Source material Start Marker

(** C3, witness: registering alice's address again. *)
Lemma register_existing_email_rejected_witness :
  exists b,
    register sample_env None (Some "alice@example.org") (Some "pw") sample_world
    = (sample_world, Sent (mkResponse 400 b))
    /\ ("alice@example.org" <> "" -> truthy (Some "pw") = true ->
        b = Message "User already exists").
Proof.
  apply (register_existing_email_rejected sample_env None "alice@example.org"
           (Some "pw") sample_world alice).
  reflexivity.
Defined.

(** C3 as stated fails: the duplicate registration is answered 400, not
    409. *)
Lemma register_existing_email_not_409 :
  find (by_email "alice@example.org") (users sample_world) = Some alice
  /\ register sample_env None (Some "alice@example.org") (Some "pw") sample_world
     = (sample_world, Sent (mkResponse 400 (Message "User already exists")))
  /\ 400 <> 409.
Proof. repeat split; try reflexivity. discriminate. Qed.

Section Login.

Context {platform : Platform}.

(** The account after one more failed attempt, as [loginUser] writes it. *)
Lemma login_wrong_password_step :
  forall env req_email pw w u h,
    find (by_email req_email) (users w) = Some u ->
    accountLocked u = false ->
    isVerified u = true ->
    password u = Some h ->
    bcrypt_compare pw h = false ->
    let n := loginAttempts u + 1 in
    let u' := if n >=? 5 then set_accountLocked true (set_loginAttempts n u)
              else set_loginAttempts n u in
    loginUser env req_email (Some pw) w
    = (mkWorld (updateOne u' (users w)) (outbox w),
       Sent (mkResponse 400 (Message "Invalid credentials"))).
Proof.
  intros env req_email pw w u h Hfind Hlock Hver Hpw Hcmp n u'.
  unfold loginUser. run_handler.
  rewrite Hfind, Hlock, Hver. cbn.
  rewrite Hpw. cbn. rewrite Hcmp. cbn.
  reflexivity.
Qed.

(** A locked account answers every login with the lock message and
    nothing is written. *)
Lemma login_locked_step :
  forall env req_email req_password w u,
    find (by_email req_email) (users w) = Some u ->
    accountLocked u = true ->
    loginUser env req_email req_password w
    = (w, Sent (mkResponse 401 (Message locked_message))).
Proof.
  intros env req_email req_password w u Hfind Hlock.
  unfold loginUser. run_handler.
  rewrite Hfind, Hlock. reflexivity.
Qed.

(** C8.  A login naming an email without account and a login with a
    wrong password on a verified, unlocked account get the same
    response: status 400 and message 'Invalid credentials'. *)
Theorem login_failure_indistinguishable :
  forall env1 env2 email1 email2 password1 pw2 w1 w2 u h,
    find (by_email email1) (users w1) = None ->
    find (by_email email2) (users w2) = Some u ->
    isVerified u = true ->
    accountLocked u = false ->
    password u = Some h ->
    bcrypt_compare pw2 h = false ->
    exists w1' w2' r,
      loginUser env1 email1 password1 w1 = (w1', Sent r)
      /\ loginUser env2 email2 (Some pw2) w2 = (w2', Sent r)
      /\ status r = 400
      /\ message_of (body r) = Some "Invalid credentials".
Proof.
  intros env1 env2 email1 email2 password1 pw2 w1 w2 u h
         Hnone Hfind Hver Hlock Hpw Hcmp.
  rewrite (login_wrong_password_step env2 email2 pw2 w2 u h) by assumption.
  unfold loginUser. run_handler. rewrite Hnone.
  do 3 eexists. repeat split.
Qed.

Source material End Marker
Source material Start Marker

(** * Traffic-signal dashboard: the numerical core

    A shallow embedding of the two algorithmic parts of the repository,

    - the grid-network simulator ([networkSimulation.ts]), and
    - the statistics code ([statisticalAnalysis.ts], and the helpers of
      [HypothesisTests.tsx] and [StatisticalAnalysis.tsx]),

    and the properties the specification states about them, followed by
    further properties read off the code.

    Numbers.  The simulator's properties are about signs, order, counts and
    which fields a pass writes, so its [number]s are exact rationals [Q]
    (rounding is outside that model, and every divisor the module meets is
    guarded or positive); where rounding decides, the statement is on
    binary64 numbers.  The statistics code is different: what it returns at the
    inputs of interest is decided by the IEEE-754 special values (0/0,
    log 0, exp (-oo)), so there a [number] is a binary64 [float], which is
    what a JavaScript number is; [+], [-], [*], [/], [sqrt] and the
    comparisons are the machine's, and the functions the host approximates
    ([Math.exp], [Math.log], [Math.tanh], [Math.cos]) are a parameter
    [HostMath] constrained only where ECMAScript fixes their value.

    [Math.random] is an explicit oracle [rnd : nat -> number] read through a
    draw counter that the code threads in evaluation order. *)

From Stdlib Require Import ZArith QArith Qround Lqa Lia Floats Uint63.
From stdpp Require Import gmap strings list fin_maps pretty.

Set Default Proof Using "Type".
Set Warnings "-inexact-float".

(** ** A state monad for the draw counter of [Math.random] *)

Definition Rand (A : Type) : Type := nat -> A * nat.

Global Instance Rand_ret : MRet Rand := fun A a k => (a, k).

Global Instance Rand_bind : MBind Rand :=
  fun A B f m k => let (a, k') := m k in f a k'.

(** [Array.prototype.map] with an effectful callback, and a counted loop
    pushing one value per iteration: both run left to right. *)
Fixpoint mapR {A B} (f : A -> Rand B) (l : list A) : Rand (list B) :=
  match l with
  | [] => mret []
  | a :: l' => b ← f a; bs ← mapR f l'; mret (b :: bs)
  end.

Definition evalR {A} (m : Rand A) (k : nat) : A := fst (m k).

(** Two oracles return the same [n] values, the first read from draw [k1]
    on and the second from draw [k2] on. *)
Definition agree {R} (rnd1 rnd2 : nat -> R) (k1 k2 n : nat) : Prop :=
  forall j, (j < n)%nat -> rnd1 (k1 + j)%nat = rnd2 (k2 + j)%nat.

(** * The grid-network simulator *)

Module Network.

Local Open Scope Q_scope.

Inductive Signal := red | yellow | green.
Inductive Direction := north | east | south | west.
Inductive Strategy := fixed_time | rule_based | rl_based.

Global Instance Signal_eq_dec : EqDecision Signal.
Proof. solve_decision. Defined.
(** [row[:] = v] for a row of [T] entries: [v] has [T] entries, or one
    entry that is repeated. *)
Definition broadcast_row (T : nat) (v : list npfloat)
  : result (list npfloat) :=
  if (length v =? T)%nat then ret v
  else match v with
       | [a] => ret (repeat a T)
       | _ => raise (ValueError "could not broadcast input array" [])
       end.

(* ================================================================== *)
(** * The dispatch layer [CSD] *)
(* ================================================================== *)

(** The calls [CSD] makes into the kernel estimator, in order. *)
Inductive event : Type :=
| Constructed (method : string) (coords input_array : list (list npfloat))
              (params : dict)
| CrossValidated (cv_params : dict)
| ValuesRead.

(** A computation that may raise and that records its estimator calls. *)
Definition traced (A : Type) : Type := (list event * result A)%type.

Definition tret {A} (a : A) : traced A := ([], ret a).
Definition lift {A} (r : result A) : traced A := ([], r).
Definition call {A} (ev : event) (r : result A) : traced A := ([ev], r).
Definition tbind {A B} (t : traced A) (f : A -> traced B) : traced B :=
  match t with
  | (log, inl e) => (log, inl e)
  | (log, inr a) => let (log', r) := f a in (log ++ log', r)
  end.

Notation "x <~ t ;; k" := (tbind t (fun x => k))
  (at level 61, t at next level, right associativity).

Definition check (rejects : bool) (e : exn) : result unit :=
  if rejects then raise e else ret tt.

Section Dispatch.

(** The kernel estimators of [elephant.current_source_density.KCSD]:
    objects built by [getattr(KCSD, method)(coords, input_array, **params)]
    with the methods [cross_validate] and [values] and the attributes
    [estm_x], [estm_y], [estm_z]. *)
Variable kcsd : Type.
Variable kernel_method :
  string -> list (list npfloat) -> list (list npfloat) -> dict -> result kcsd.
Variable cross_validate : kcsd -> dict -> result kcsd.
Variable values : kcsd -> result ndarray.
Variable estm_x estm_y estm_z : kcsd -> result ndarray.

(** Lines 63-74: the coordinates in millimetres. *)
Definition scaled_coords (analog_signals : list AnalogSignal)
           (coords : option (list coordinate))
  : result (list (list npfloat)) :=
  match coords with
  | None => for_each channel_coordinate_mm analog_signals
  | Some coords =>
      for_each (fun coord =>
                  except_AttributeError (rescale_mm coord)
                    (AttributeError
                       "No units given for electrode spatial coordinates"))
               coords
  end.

Source material End Marker

*What is expected*: Look through the data above and return exactly the lines from the one that contains "fun A B f m" to the one that contains "on and the second from draw [k2] on. *)", inclusive, with nothing else.

*Response*:
  fun A B f m k => let (a, k') := m k in f a k'.

(** [Array.prototype.map] with an effectful callback, and a counted loop
    pushing one value per iteration: both run left to right. *)
Fixpoint mapR {A B} (f : A -> Rand B) (l : list A) : Rand (list B) :=
  match l with
  | [] => mret []
  | a :: l' => b ← f a; bs ← mapR f l'; mret (b :: bs)
  end.

Definition evalR {A} (m : Rand A) (k : nat) : A := fst (m k).

(** Two oracles return the same [n] values, the first read from draw [k1]
    on and the second from draw [k2] on. *)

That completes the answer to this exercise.